PRINCETON, NJ — Almost four years after the company submitted its application to the FDA, GE Healthcare has announced approval of an expanded indication for its iobenguane I 123 injection (AdreView) scintigraphic imaging agent[1].

Functioning molecularly as a norepinephrine analog, the radionuclide tracer can show relative levels of norepinephrine uptake in the cardiac sympathetic nervous system and thereby contribute to risk stratification in patients with heart failure. In general, prognosis in heart failure is worse with greater neuronal release of norepinephrine and better with improved reuptake of the neurotransmitter.

The new approval of AdreView, known molecularly as 123I meta-iodobenzylguanidine (123I mIBG), was for assessment of myocardial sympathetic innervation in evaluation of patients with NYHA class 2–3 heart failure with an LVEF <35%, according to GE Healthcare's announcement today.
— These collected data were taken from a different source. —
(* ===== verification/ServiceProps.v ===== *)
(** * What the service guarantees

    Safety over every interleaving (one chip operation at a time, idempotent
    signing, a single certificate, truthful status), progress, and the behaviour
    of a call that runs alone on each of its branches. *)

From S2P Require Import Prelude Errors Effects Codec Service ServiceInv.

Open Scope string_scope.
Open Scope list_scope.
Open Scope Z_scope.

(** ** A goroutine running without interruption *)

Section Alone.
Context `{GousbText} (uuid_valid : string -> bool).

Fixpoint run_seq (ins : list input) (s : shared) (p : pc) : option (shared * pc) :=
  match ins with
  | [] => Some (s, p)
  | i :: ins =>
      match run uuid_valid i s p with Some (s, p) => run_seq ins s p | None => None end
  end.

(** It is a schedule of the system. *)
Lemma exec_run_seq tid ins : forall st p s' p',
  threads st !! tid = Some p -> run_seq ins (sh st) p = Some (s', p') ->
  exec uuid_valid (map (Run tid) ins) st = Some (State s' (<[tid := p']> (threads st))).
Proof.
  induction ins as [|i ins IH]; intros [s ths] p s' p' Hp Hrun; simpl in *; simplify_eq.
  - by rewrite insert_id.
  - rewrite Hp. destruct (run _ _ _ _) as [[s1 p1]|]; [|done].
    erewrite IH; [|apply lookup_insert_eq|done]. cbn [threads]. by rewrite insert_insert_eq.
Qed.

Lemma run_seq_app ins1 ins2 s p :
  run_seq (ins1 ++ ins2) s p =
  match run_seq ins1 s p with Some (s, p) => run_seq ins2 s p | None => None end.
Proof.
  revert s p. induction ins1 as [|i ins1 IH]; intros s p; simpl; [done|].
  destruct (run _ _ _ _) as [[s1 p1]|]; [apply IH|done].
Qed.

(** From the call into the gate, when the cache has nothing for it. *)
Definition to_gate : list input := [InNone; InSelect BranchToken; InNone; InNone].

Definition free_gate (s : shared) : Prop := token s = false.

(** The shared state while the goroutine holds the gate. *)
Definition with_gate (c : call) (s : shared) : shared := set_gate true (holder_name c) (clock s) s.
Definition without_gate (s : shared) : shared := set_gate false "" 0 s.

Lemma sign_to_chip s rid ch es :
  uuid_valid rid = true -> 1 <= len ch <= 128 -> free_gate s ->
  cache_get (clock s) rid (entries s) = (None, es) ->
  run_seq to_gate s (Called (CallSign rid ch)) =
  Some (record (EvChipSign rid ch (clock s)) (with_gate (CallSign rid ch) (set_entries es s)),
        ChipSign rid ch 0 (clock s)).
Proof.
  intros Hid Hlen Htok Hget. pose proof (cache_get_spec _ _ _ _ _ Hget) as (Hnone & _).
  unfold to_gate, free_gate in *. cbn [run_seq run enter]. rewrite Hid. cbn [negb].
  destruct (Z.ltb_spec (len ch) 1), (Z.ltb_spec 128 (len ch)); try lia. cbn [orb].
  rewrite Hget. cbn [run_seq run set_entries token set_gate clock]. rewrite Htok.
  cbn [run_seq run set_gate token clock inside entries set_entries].
  unfold cache_get. rewrite <- Hnone, Z.sub_diag. done.
Qed.

(** A chip call's answer, to the end of the call. *)
Lemma sign_from_chip s rid ch t r :
  token s = true ->
  run_seq (match r with
           | Ok _ => [InData r; InNone; InNone; InNone]
           | Err _ => [InData r; InNone; InNone] end) s (ChipSign rid ch 0 t)
  = match r with
    | Ok sig =>
        let entry := MkEntry (sha256 ch) sig (clock s + cacheTTL) in
        Some (without_gate (record (EvPut rid ch entry)
                (set_entries (cache_put rid entry (entries s)) (record (EvSigned rid ch sig) s))),
              Done (CallSign rid ch) (RSign (Ok (MkSignResult sig false 0 (clock s - t)))))
    | Err e => Some (without_gate s, Done (CallSign rid ch) (RSign (Err (normalizeHardwareError e))))
    end.
Proof. intros Ht. destruct r; simpl; by rewrite Ht. Qed.

(** The signing of a request on an idle service, the chip answering [r]. *)
Definition sign_inputs (r : result (list Z)) : list input :=
  to_gate ++ match r with
             | Ok _ => [InData r; InNone; InNone; InNone]
             | Err _ => [InData r; InNone; InNone] end.

Lemma sign_alone s rid ch es r :
  uuid_valid rid = true -> 1 <= len ch <= 128 -> free_gate s ->
  cache_get (clock s) rid (entries s) = (None, es) ->
  exists s' res,
    run_seq (sign_inputs r) s (Called (CallSign rid ch)) = Some (s', Done (CallSign rid ch) (RSign res)) /\
    token s' = false /\ holder s' = "" /\ clock s' = clock s /\ certificate s' = certificate s /\
    match r with
    | Ok sig => res = Ok (MkSignResult sig false 0 0) /\
        entries s' = <[rid := MkEntry (sha256 ch) sig (clock s + cacheTTL)]> es
    | Err e => res = Err (normalizeHardwareError e) /\ entries s' = es
    end.
Proof.
  intros Hid Hlen Htok Hget. unfold sign_inputs.
  rewrite run_seq_app, (sign_to_chip s rid ch es), sign_from_chip by done.
  destruct r; eexists _, _; (split; [reflexivity|]); cbn; rewrite ?Z.sub_diag; done.
Qed.

(** A request that is still cached is answered at once, without the gate. *)
Lemma sign_cached s rid ch e :
  uuid_valid rid = true -> 1 <= len ch <= 128 ->
  entries s !! rid = Some e -> clock s <= expiresAt e ->
  run_seq [InNone] s (Called (CallSign rid ch))
  = Some (s, Done (CallSign rid ch) (RSign (cachedResult e (sha256 ch)))).
Proof.
  intros Hid Hlen He Hexp. cbn [run_seq run enter]. rewrite Hid. cbn [negb].
  destruct (Z.ltb_spec (len ch) 1), (Z.ltb_spec 128 (len ch)); try lia. cbn [orb].
  unfold cache_get. rewrite He. destruct (Z.ltb_spec (expiresAt e) (clock s)); [lia|].
  by destruct s.
Qed.

(** ** The same, as schedules of the whole system *)

Lemma exec_app ls1 ls2 st :
  exec uuid_valid (ls1 ++ ls2) st =
  match exec uuid_valid ls1 st with Some st => exec uuid_valid ls2 st | None => None end.
Proof.
  revert st. induction ls1 as [|l ls1 IH]; intros st; simpl; [done|].
  destruct (step uuid_valid l st); [apply IH|done].
Qed.

Lemma exec_spawn tid c ins st s' p' :
  threads st !! tid = None -> run_seq ins (sh st) (Called c) = Some (s', p') ->
  exec uuid_valid (Spawn tid c :: map (Run tid) ins) st = Some (State s' (<[tid := p']> (threads st))).
Proof.
  intros Hp Hrun. cbn [exec step]. rewrite Hp.
  erewrite exec_run_seq; [|apply lookup_insert_eq|done]. cbn [threads]. by rewrite insert_insert_eq.
Qed.

Lemma exec_sign st tid rid ch es r :
  threads st !! tid = None -> uuid_valid rid = true -> 1 <= len ch <= 128 ->
  token (sh st) = false -> cache_get (clock (sh st)) rid (entries (sh st)) = (None, es) ->
  exists st' res,
    exec uuid_valid (Spawn tid (CallSign rid ch) :: map (Run tid) (sign_inputs r)) st = Some st' /\
    threads st' = <[tid := Done (CallSign rid ch) (RSign res)]> (threads st) /\
    token (sh st') = false /\ clock (sh st') = clock (sh st) /\
    match r with
    | Ok sig => res = Ok (MkSignResult sig false 0 0) /\
        entries (sh st') = <[rid := MkEntry (sha256 ch) sig (clock (sh st) + cacheTTL)]> es
    | Err e => res = Err (normalizeHardwareError e) /\ entries (sh st') = es
    end.
Proof.
  intros Hp Hid Hlen Htok Hget.
  destruct (sign_alone (sh st) rid ch es r Hid Hlen Htok Hget)
    as (s' & res & Hrun & ? & _ & ? & _ & Hres).
  eexists _, res. split; [by apply exec_spawn|done].
Qed.

Lemma exec_cached st tid rid ch e d :
  threads st !! tid = None -> uuid_valid rid = true -> 1 <= len ch <= 128 -> 0 <= d ->
  entries (sh st) !! rid = Some e -> clock (sh st) + d <= expiresAt e ->
  exec uuid_valid [Tick d; Spawn tid (CallSign rid ch); Run tid InNone] st
  = Some (State (advance d (sh st))
      (<[tid := Done (CallSign rid ch) (RSign (cachedResult e (sha256 ch)))]> (threads st))).
Proof.
  intros Hp Hid Hlen Hd He Hexp. cbn [exec]. unfold step at 1. destruct (Z.leb_spec 0 d); [|lia].
  apply (exec_spawn tid _ [InNone] (State (advance d (sh st)) (threads st))); [done|]. by apply sign_cached.
Qed.

Lemma exec_to_chip st tid rid ch es d :
  threads st !! tid = None -> uuid_valid rid = true -> 1 <= len ch <= 128 -> 0 <= d ->
  token (sh st) = false -> cache_get (clock (sh st) + d) rid (entries (sh st)) = (None, es) ->
  exec uuid_valid ([Tick d; Spawn tid (CallSign rid ch)] ++ map (Run tid) to_gate) st
  = Some (State (record (EvChipSign rid ch (clock (sh st) + d))
                   (with_gate (CallSign rid ch) (set_entries es (advance d (sh st)))))
      (<[tid := ChipSign rid ch 0 (clock (sh st) + d)]> (threads st))).
Proof.
  intros Hp Hid Hlen Hd Htok Hget. cbn [app exec]. unfold step at 1. destruct (Z.leb_spec 0 d); [|lia].
  apply (exec_spawn tid _ to_gate (State (advance d (sh st)) (threads st))); [done|]. by apply sign_to_chip.
Qed.
End Alone.

(** ** Progress *)

(** Actions left before the call is done, at most. *)
Definition rank (p : pc) : nat :=
  match p with
  | Called _ => 9 | Acquiring _ _ => 8 | Acquired _ _ => 7 | Locked _ _ => 6
  | ChipMajor _ _ _ => 5 | ChipCertificate _ _ _ => 4 | Storing _ _ _ _ => 3
  | ChipSign _ _ _ _ => 5 | Putting _ _ _ _ _ => 4
  | Releasing _ _ => 2 | Unlocking _ _ => 1 | Done _ _ => 0
  end.

Section Progress.
Context `{GousbText} (uuid_valid : string -> bool).

Lemma run_rank i s p s' p' : run uuid_valid i s p = Some (s', p') -> (rank p' < rank p)%nat.
Proof.
  intros Hrun.
  destruct p as [c|c t|c t|c wt|c wt st|wt st mj|wt st mj dt|rid ch wt st|rid ch wt st sg|c r|c r|c r].
  all: try (destruct c; [| |]).
  all: destruct i as [|[| |]|[]|[]]; simplify_eq/=; unfold inside in *;
    repeat case_match; simplify_eq/=; lia.
Qed.

(** What the next action of a goroutine may get, when no time runs out and nothing
    is cancelled: the token, or any answer of the chip. *)
Definition accepts (p : pc) (i : input) : bool :=
  match p, i with
  | Acquiring _ _, InSelect BranchToken => true
  | ChipMajor _ _ _, InMajor _ => true
  | ChipCertificate _ _ _, InData _ | ChipSign _ _ _ _, InData _ => true
  | Called _, InNone | Acquired _ _, InNone | Locked _ _, InNone | Storing _ _ _ _, InNone
  | Putting _ _ _ _ _, InNone | Releasing _ _, InNone | Unlocking _ _, InNone => true
  | _, _ => false
  end.

Lemma accepts_some p : rank p <> 0%nat -> exists i, accepts p i = true.
Proof.
  intros Hr. destruct p; try done; try (by exists InNone).
  - by exists (InSelect BranchToken).
  - by exists (InMajor (Ok 0)).
  - by exists (InData (Ok [])).
  - by exists (InData (Ok [])).
Qed.

(** A goroutine can go on when it has the token, or the gate is free. *)
Lemma accepted_runs i s p : accepts p i = true -> token s = critical p -> is_Some (run uuid_valid i s p).
Proof.
  intros Ha Ht.
  destruct p as [c|c t|c t|c wt|c wt st|wt st mj|wt st mj dt|rid ch wt st|rid ch wt st sg|c r|c r|c r];
    destruct i as [|[| |]|[mj'|e]|[dt'|e]]; try done; cbn [run]; cbn in Ht; rewrite ?Ht; try by eexists.
  all: by destruct c; eexists.
Qed.

Lemma can_run st tid p :
  reachable uuid_valid st -> threads st !! tid = Some p -> rank p <> 0%nat ->
  exists tid' q, threads st !! tid' = Some q /\ rank q <> 0%nat /\ token (sh st) = critical q.
Proof.
  intros Hreach Hp Hr. apply reachable_inv in Hreach as [Hg _ _].
  destruct (token (sh st)) eqn:Ht.
  - destruct (token_critical _ Hg Ht) as (t & q & Hq & Hk). exists t, q. split_and!; [done|by destruct q|done].
  - exists tid, p. split_and!; [done..|]. destruct (critical p) eqn:Hk; [|done].
    destruct (critical_token _ Hg _ _ Hp Hk). congruence.
Qed.
End Progress.

(** Deciding that every call of a state is done. *)
Definition is_done (p : pc) : bool := match p with Done _ _ => true | _ => false end.
Definition all_done (ths : gmap nat pc) : bool :=
  forallb (fun kp => is_done (snd kp)) (map_to_list ths).

Lemma all_done_correct ths :
  all_done ths = true -> forall tid p, ths !! tid = Some p -> exists c r, p = Done c r.
Proof.
  unfold all_done. rewrite forallb_forall. intros Hall tid p Hp%elem_of_map_to_list%list_elem_of_In.
  apply Hall in Hp. destruct p; try done. by eexists _, _.
Qed.

(** ** A concrete run, for the examples *)

#[export] Instance plain_text : GousbText := {
  usb_error_text _ := "libusb error";
  transfer_status_text _ := "transfer failed";
}.

(** Any 36-character identifier. *)
Definition length36 (s : string) : bool := Nat.eqb (String.length s) 36.

Lemma exec_reachable `{GousbText} uuid_valid ls : forall st st',
  reachable uuid_valid st -> forallb label_ok ls = true -> exec uuid_valid ls st = Some st' ->
  reachable uuid_valid st'.
Proof.
  induction ls as [|l ls IH]; intros st st' Hreach Hok Hexec; simpl in *; [by simplify_eq|].
  apply andb_true_iff in Hok as [Hl Hls]. destruct (step uuid_valid l st) as [st1|] eqn:Hstep; [|done].
  eapply IH; [by eapply reachable_step|done|done].
Qed.

Definition demo_id : string := "9c5b2f14-3a4d-4f6e-8b12-84cbe9a7c0d1".
Definition demo_challenge : list Z := [1; 2; 3; 4].

(** Two goroutines sign the same request while a third reads the certificate;
    the chip answers the first, which has not returned yet. *)
Definition demo_schedule : list label :=
  [Spawn 1 (CallSign demo_id demo_challenge); Spawn 2 (CallSign demo_id demo_challenge);
   Spawn 3 CallCertificate;
   Run 3 InNone; Run 3 (InSelect BranchToken); Run 3 InNone; Run 3 InNone;
   Run 3 (InMajor (Ok 3)); Run 1 InNone; Run 3 (InData (Ok [1; 2; 3])); Tick 5;
   Run 3 InNone; Run 3 InNone; Run 3 InNone;
   Run 1 (InSelect BranchToken); Run 2 InNone; Run 1 InNone; Run 1 InNone;
   Run 1 (InData (Ok [7; 7])); Run 1 InNone; Run 1 InNone; Run 1 InNone;
   Run 2 (InSelect BranchToken); Run 2 InNone; Run 2 InNone].

Definition demo_state : state :=
  match exec length36 demo_schedule (init 0) with Some st => st | None => init 0 end.

Lemma demo_reachable : reachable length36 demo_state.
Proof.
  eapply (exec_reachable length36 demo_schedule (init 0)); [constructor|reflexivity|].
  unfold demo_state. destruct (exec length36 demo_schedule (init 0)) eqn:Hexec; [done|].
  exfalso. assert (Hsome : is_Some (exec length36 demo_schedule (init 0)) -> False)
    by (rewrite Hexec; by intros [? [=]]).
  apply Hsome. vm_compute. by eexists.
Qed.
Its relative scintigraphic uptake in the heart compared with a reference region in the mediastinum (H/M ratio) "can accurately identify patients with lower-than-average one- and two-year mortality risk," according to the company.

The agent has already been available for "use in the detection of primary or metastatic pheochromocytoma or neuroblastoma as an adjunct to other diagnostic tests."

In the observational ADMIRE-HF trial, as reported by heartwire , 25% of the 961 patients with systolic heart failure undergoing 123I-mIBG scintigraphy experienced a primary event (NYHA class progression, potentially life-threatening arrhythmic event, or cardiac death). The two-year event rate was 15% for those who had an H/M ratio >1.60 vs 37% for those with an H/M ratio <160, for a hazard ratio of 0.40 (p<0.001).

GE Healthcare's statement quotes American Society of Nuclear Cardiology president Dr James A Arrighi (Brown University, Providence, RI): "There are currently a limited number of prognostic tools available to help clinicians understand the likelihood for heart-failure progression. . . . Now, with AdreView, we have a tool that will provide clinicians with a numeric score to help stratify mortality risk and may help to promote more informed clinical decision-making."